Consequences of Base Substitutions
- Base substitutions are a mutation that occurs when a base in the DNA sequence is randomly swapped for a different base
- A substitution mutation can only change the amino acid for the triplet in which the mutation occurs; it will not have a knock-on effect on the rest of the sequence
- A base substitution can result in single nucleotide polymorphisms, frequently called SNPs (pronounced “snips”)

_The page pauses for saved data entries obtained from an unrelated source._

(** * Conversation memory and usage accounting: a shallow embedding of
    [src/core/counters.py] ([TokenCounter]) and [src/core/memory.py]
    ([MemoryManager]), with the pruning trigger of
    [src/page_modules/chat.py].

    A Python [str] is a sequence of code points; a [string] here reads each
    of its [ascii] characters as one code point in [U+0000..U+00FF], so
    [String.length] is [len] and the character classes below are Python's
    on that range.  Text with code points above [U+00FF] is outside the
    model. *)

From Stdlib Require Import String Ascii List Bool Arith ZArith Lia QArith Qabs Sorting.Sorted.
Import ListNotations.
Open Scope string_scope.
Open Scope nat_scope.

(* ------------------------------------------------------------------ *)
(** ** Python string helpers *)

Module Py.

(** [str.lower] on [U+0000..U+00FF]: [A-Z] and the Latin-1 capitals
    [U+00C0..U+00DE] except the sign [U+00D7] move up by 32. *)
Definition lower_char (c : ascii) : ascii :=
  let n := nat_of_ascii c in
  if (Nat.leb 65 n && Nat.leb n 90) ||
     (Nat.leb 192 n && Nat.leb n 222 && negb (Nat.eqb n 215))
  then ascii_of_nat (n + 32) else c.

Fixpoint lower (s : string) : string :=
  match s with
  | EmptyString => EmptyString
  | String c r => String (lower_char c) (lower r)
  end.

(** [needle in haystack] for strings. *)
Fixpoint starts_with (p s : string) : bool :=
  match p, s with
  | EmptyString, _ => true
  | String a p', String b s' => Ascii.eqb a b && starts_with p' s'
  | String _ _, EmptyString => false
  end.

Fixpoint contains (needle hay : string) : bool :=
  starts_with needle hay ||
  match hay with
  | EmptyString => false
  | String _ r => contains needle r
  end.

(** The whitespace of [str.split()] and [str.strip()] ([str.isspace]) on
    [U+0000..U+00FF]: [\t], [\n], [\v], [\f], [\r], the separators
    [U+001C..U+001F], the space, [U+0085] and the no-break space [U+00A0]. *)
Definition is_space (c : ascii) : bool :=
  match nat_of_ascii c with
  | 9 | 10 | 11 | 12 | 13 | 28 | 29 | 30 | 31 | 32 | 133 | 160 => true
  | _ => false
  end.

(** [len(s.split())]: the number of maximal runs of non-whitespace;
    [in_word] records whether the previous character was part of a word. *)
Fixpoint split_len_aux (in_word : bool) (s : string) : nat :=
  match s with
  | EmptyString => 0
  | String c r =>
      if is_space c then split_len_aux false r
      else (if in_word then 0 else 1) + split_len_aux true r
  end.

Definition split_len (s : string) : nat := split_len_aux false s.

(** [dict.get(key, default)] on a dict given as its list of items. *)
Fixpoint dict_get {V} (d : list (string * V)) (k : string) (default : V) : V :=
  match d with
  | [] => default
  | (k', v) :: d' => if String.eqb k k' then v else dict_get d' k default
  end.

(** [key in dict]. *)
Definition dict_mem {V} (d : list (string * V)) (k : string) : bool :=
  existsb (fun kv => String.eqb k (fst kv)) d.

End Py.

(* ------------------------------------------------------------------ *)
(** ** [TokenCounter]: the pricing table of [__init__] *)

(** A pricing entry [{"input": r_in, "output": r_out}], rates per 1K tokens.
    Every entry of the table has both keys, so [.get("input", 0)] always
    finds its key. *)
Record price := { input : Q; output : Q }.

Definition pr (i o : Q) : price := {| input := i; output := o |}.

Definition pricing : list (string * list (string * price)) := Eval cbv delta [pr] in [
  ("OpenAI", [
    ("gpt-4.1", pr (2#1000) (8#1000));
    ("o3", pr (2#1000) (8#1000));
    ("gpt-4o", pr (5#1000) (15#1000));
    ("o4-mini-deep-research", pr (11#10000) (44#10000));
    ("gpt-4.1-mini", pr (4#10000) (16#10000));
    ("gpt-4.1-nano", pr (1#10000) (4#10000));
    ("o3-pro", pr (2#100) (8#100));
    ("gpt-4", pr (3#100) (6#100));
    ("gpt-4-turbo", pr (1#100) (3#100));
    ("gpt-3.5-turbo", pr (1#1000) (2#1000))]);
  ("Anthropic", [
    ("claude-sonnet-4-20250514", pr (3#1000) (15#1000));
    ("claude-opus-4-20250514", pr (15#1000) (75#1000));
    ("claude-3-opus-20240229", pr (15#1000) (75#1000));
    ("claude-3-sonnet-20240229", pr (3#1000) (15#1000));
    ("claude-3-haiku-20240307", pr (25#100000) (125#100000));
    ("claude-3-7-sonnet-20250219", pr (3#1000) (15#1000));
    ("claude-3-5-sonnet-20241022", pr (3#1000) (15#1000));
    ("claude-3-5-haiku-20241022", pr (1#1000) (5#1000))]);
  ("Gemini", [
    ("gemini-2.5-pro", pr (125#100000) (5#1000));
    ("gemini-2.5-flash", pr (3#10000) (25#10000));
    ("gemini-2.5-flash-lite", pr (1#10000) (4#10000));
    ("gemini-2.0-flash", pr (375#10000000) (15#100000));
    ("gemini-2.0-flash-lite", pr (1875#100000000) (75#1000000));
    ("gemini-pro", pr (5#10000) (15#10000));
    ("gemini-pro-vision", pr (5#10000) (15#10000))])
]%Q.

(** [self.pricing.get(provider, {})]. *)
Definition provider_pricing (provider : string) : list (string * price) :=
  Py.dict_get pricing provider [].

(** [provider_pricing.get(key, {})], with [{}] as [None]. *)
Definition get_price (pp : list (string * price)) (key : string) : option price :=
  Py.dict_get (map (fun kv => (fst kv, Some (snd kv))) pp) key None.

Definition is_model_supported (provider model : string) : bool :=
  Py.dict_mem (provider_pricing provider) model.

(* ------------------------------------------------------------------ *)
(** ** Token counting *)

Section Counting.

(** The tiktoken encoder: [encode enc text] is [Some tokens], or [None] when
    [encoding_for_model]/[get_encoding]/[encode] raises. [enc] names the
    model or encoding that was requested. *)
Variable encode : string -> string -> option (list nat).

(** [_count_openai_tokens].  The fallback [int(len(text.split()) * 1.3)]
    is [floor (13 n / 10)]. *)
Definition count_openai_tokens (model text : string) : nat :=
  let model_lower := Py.lower model in
  let enc :=
    if existsb (fun x => Py.contains x model_lower)
         ["gpt-4.1"; "o3"; "gpt-4o"; "o4-mini"] then "gpt-4"
    else if Py.contains "gpt-4" model_lower then "gpt-4"
    else if Py.contains "gpt-3.5-turbo" model_lower then "gpt-3.5-turbo"
    else "cl100k_base" in
  match encode enc text with
  | Some toks => length toks
  | None => (Py.split_len text * 13) / 10
  end.

(** [_count_anthropic_tokens]: [max(1, int(len(text) / 3.8))].  The float
    quotient is written as [floor (10 n / 38)].  [len(text)] counts code
    points, not UTF-8 bytes: [String.length text] is that count, each
    [ascii] character standing for one code point (see the header). *)
Definition count_anthropic_tokens (text : string) : nat :=
  Nat.max 1 ((String.length text * 10) / 38).

(** [_count_gemini_tokens]: [max(1, int(len(text) / 3.7))], with [len(text)]
    the number of code points as for [_count_anthropic_tokens]. *)
Definition count_gemini_tokens (text : string) : nat :=
  Nat.max 1 ((String.length text * 10) / 37).

Definition count_tokens (provider model text : string) : nat :=
  if String.eqb provider "OpenAI" then count_openai_tokens model text
  else if String.eqb provider "Anthropic" then count_anthropic_tokens text
  else if String.eqb provider "Gemini" then count_gemini_tokens text
  else Py.split_len text.

(** A message is a [Dict[str, str]], given as its items. *)
Definition message := list (string * string).

(** [count_messages_tokens]: the loop of the source, accumulating into
    [total_tokens]. *)
Fixpoint count_messages_loop (provider model : string) (total : nat)
    (messages : list message) : nat :=
  match messages with
  | [] => total
  | m :: ms =>
      let content := Py.dict_get m "content" "" in
      let total := total + count_tokens provider model content in
      let total := total + 4 in
      count_messages_loop provider model total ms
  end.

Definition count_messages_tokens (provider model : string)
    (messages : list message) : nat :=
  count_messages_loop provider model 0 messages + 3.

End Counting.

(* ------------------------------------------------------------------ *)
(** ** Cost estimation *)

(** The fuzzy-matching branch of [estimate_cost]: the pricing key its
    nested conditions select for a lower-cased model name, or [None] when no
    branch assigns [model_pricing]. *)
Definition fuzzy_key (provider model_lower : string) : option string :=
  let has x := Py.contains x model_lower in
  if String.eqb provider "OpenAI" then
    if has "gpt-4.1" then
      if has "mini" then Some "gpt-4.1-mini"
      else if has "nano" then Some "gpt-4.1-nano"
      else Some "gpt-4.1"
    else if has "o3" then
      if has "pro" then Some "o3-pro" else Some "o3"
    else if has "gpt-4o" then Some "gpt-4o"
    else if has "o4-mini" then Some "o4-mini-deep-research"
    else if has "gpt-4" then Some "gpt-4"
    else None
  else if String.eqb provider "Anthropic" then
    if has "claude-4" || has "sonnet-4" then Some "claude-sonnet-4-20250514"
    else if has "opus-4" then Some "claude-opus-4-20250514"
    else if has "claude-3" then
      if has "opus" then Some "claude-3-opus-20240229"
      else if has "sonnet" then Some "claude-3-sonnet-20240229"
      else if has "haiku" then Some "claude-3-haiku-20240307"
      else None
    else None
  else if String.eqb provider "Gemini" then
    if has "2.5" then
      if has "pro" then Some "gemini-2.5-pro"
      else if has "flash-lite" || has "lite" then Some "gemini-2.5-flash-lite"
      else if has "flash" then Some "gemini-2.5-flash"
      else None
    else if has "2.0" then
      if has "lite" then Some "gemini-2.0-flash-lite" else Some "gemini-2.0-flash"
    else if has "gemini-pro" then Some "gemini-pro"
    else None
  else None.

- These represent a difference in a single DNA nucleotide. E.g. a SNP may replace the nucleotide cytosine (C) with the nucleotide thymine (T) in a certain stretch of DNA
- SNPs occur normally throughout a person’s DNA
- They occur once in every 300 nucleotides on average, which means there are roughly 10 million SNPs in the human genome
- SNPs are commonly found in the non-coding regions of DNA between genes
- They can act as biological markers, helping to locate genes that are associated with disease
The effect of SNPs
- Substitution mutations can take three forms which may or may not change the amino acid of a polypeptide chain:
- Silent mutations – the mutation does not alter the amino acid sequence of the polypeptide (this is because certain codons may code for the same amino acid as the genetic code is degenerate)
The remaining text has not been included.